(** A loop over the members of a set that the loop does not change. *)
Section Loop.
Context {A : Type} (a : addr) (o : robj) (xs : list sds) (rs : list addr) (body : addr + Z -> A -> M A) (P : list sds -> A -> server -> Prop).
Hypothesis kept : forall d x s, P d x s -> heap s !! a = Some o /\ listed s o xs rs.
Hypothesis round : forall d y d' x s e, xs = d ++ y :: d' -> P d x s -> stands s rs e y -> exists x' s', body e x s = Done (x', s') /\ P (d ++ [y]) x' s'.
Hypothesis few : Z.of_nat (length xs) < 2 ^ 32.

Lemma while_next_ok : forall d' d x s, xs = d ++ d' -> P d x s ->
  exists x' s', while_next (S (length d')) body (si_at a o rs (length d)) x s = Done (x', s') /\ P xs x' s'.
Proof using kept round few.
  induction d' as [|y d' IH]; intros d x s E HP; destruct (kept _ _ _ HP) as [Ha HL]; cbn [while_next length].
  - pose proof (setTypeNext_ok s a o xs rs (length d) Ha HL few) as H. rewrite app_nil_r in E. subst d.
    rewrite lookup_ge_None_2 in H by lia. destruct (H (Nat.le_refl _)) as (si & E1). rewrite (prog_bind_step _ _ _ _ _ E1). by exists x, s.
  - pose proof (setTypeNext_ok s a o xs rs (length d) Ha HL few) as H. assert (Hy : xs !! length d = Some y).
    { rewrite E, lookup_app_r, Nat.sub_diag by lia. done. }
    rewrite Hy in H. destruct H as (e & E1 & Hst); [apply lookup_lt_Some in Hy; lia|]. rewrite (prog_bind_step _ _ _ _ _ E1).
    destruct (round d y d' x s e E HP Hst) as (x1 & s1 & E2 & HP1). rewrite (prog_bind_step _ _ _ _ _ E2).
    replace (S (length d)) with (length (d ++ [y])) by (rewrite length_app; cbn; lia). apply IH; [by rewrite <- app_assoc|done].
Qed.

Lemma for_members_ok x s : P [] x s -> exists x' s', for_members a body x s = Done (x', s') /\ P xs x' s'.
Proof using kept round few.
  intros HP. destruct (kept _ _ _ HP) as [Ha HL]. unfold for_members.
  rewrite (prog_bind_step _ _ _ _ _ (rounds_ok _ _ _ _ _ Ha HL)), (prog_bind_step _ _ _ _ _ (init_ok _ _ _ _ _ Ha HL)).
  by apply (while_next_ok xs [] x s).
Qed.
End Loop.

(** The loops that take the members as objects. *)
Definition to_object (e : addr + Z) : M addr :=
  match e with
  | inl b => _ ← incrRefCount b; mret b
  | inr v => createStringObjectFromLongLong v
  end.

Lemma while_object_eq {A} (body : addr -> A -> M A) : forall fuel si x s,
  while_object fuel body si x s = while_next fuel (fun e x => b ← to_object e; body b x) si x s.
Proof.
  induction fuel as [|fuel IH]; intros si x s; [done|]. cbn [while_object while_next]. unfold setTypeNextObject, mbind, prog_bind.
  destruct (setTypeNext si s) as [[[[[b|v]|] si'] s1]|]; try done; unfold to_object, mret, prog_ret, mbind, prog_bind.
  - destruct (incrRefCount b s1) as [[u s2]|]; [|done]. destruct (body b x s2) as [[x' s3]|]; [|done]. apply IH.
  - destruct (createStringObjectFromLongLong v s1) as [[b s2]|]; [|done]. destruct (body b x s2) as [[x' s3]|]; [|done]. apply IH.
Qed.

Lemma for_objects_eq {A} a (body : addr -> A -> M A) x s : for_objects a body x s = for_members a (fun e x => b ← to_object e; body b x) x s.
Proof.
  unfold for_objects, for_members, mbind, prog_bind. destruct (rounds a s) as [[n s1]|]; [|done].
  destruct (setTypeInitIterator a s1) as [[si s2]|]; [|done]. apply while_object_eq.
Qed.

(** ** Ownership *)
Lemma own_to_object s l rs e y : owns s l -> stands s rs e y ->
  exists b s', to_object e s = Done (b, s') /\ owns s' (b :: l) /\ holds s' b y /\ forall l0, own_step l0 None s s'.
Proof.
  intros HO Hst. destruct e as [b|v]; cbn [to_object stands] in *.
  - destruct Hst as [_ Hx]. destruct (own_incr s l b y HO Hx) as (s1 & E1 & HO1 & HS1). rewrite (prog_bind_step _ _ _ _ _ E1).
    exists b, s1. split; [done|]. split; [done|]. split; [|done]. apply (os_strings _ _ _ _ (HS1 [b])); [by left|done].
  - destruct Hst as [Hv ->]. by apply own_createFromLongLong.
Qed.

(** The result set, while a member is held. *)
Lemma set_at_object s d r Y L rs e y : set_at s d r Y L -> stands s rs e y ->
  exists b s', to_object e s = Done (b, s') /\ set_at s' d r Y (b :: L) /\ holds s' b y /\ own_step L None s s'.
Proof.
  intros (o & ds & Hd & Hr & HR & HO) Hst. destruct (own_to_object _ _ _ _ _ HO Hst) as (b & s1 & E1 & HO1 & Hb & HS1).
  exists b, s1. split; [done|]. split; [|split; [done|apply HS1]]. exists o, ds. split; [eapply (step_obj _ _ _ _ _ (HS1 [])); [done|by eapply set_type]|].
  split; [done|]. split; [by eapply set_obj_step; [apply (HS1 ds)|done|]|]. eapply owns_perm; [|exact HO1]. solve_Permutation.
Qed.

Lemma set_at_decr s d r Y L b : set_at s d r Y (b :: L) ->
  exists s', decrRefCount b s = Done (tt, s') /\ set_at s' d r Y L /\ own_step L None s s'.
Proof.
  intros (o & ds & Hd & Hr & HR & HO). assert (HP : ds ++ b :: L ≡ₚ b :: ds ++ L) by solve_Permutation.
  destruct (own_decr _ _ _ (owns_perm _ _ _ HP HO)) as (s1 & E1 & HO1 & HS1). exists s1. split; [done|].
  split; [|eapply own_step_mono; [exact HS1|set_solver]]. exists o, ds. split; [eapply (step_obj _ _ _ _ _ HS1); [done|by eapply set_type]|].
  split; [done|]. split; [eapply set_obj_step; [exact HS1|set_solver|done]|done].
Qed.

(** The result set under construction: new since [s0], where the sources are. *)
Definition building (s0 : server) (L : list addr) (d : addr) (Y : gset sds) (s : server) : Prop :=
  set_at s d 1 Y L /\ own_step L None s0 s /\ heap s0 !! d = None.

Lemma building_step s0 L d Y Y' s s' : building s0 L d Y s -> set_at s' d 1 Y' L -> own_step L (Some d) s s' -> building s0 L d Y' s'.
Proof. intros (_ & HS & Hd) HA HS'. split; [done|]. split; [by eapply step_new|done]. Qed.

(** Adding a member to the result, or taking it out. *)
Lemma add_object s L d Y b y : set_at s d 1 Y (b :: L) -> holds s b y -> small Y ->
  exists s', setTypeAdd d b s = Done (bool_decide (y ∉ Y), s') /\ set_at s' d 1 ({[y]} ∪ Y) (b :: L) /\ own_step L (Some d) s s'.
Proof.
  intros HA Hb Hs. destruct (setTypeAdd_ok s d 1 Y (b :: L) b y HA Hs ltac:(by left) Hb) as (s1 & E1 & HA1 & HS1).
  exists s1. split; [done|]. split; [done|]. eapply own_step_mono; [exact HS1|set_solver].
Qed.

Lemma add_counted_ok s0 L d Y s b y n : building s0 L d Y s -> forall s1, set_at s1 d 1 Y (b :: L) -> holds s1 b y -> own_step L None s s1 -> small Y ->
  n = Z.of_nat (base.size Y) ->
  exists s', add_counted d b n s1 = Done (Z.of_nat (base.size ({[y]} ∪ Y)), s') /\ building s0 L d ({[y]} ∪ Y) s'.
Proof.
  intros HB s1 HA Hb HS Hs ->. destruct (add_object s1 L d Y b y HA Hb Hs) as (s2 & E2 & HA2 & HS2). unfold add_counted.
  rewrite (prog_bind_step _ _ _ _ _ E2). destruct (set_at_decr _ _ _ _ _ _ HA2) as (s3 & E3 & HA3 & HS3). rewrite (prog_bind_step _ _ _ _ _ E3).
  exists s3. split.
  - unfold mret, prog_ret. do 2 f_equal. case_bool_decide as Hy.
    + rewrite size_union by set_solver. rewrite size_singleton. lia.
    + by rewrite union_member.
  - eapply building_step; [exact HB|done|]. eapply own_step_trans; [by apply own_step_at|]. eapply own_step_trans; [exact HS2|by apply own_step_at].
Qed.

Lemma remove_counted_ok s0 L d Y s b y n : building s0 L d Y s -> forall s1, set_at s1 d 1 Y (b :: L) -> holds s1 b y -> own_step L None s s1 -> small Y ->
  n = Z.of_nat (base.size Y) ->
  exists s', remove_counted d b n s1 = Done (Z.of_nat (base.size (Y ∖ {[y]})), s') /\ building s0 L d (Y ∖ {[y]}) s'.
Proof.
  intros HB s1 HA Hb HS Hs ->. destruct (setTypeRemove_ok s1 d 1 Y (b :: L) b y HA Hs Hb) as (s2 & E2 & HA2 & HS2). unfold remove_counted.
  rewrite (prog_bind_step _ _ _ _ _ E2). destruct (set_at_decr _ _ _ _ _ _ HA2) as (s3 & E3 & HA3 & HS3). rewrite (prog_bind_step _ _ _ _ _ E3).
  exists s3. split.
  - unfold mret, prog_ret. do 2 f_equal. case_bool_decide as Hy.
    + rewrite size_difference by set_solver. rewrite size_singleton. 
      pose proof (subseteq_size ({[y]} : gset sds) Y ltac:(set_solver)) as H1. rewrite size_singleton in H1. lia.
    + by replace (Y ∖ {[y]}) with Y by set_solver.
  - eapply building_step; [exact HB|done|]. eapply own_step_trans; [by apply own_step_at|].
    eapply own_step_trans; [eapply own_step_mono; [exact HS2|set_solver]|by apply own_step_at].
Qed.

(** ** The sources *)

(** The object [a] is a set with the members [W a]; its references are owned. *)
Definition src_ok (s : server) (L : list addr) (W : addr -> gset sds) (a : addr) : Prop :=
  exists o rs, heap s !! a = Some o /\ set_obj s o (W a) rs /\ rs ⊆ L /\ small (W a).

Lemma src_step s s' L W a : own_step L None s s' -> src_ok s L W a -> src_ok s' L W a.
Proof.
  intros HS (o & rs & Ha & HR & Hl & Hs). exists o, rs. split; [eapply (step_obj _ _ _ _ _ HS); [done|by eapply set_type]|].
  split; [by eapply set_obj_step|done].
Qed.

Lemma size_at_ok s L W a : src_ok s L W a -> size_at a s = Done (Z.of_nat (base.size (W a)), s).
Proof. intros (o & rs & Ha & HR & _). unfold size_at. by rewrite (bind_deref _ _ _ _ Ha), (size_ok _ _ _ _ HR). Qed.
━━━━━━━━
[About this task] Begin with the line above that has "Hypothesis round : forall" and continue through the line that has "E. subst d.", setting each one down exactly. Stop there.

[Finished exercise]
Hypothesis round : forall d y d' x s e, xs = d ++ y :: d' -> P d x s -> stands s rs e y -> exists x' s', body e x s = Done (x', s') /\ P (d ++ [y]) x' s'.
Hypothesis few : Z.of_nat (length xs) < 2 ^ 32.

Lemma while_next_ok : forall d' d x s, xs = d ++ d' -> P d x s ->
  exists x' s', while_next (S (length d')) body (si_at a o rs (length d)) x s = Done (x', s') /\ P xs x' s'.
Proof using kept round few.
  induction d' as [|y d' IH]; intros d x s E HP; destruct (kept _ _ _ HP) as [Ha HL]; cbn [while_next length].
  - pose proof (setTypeNext_ok s a o xs rs (length d) Ha HL few) as H. rewrite app_nil_r in E. subst d.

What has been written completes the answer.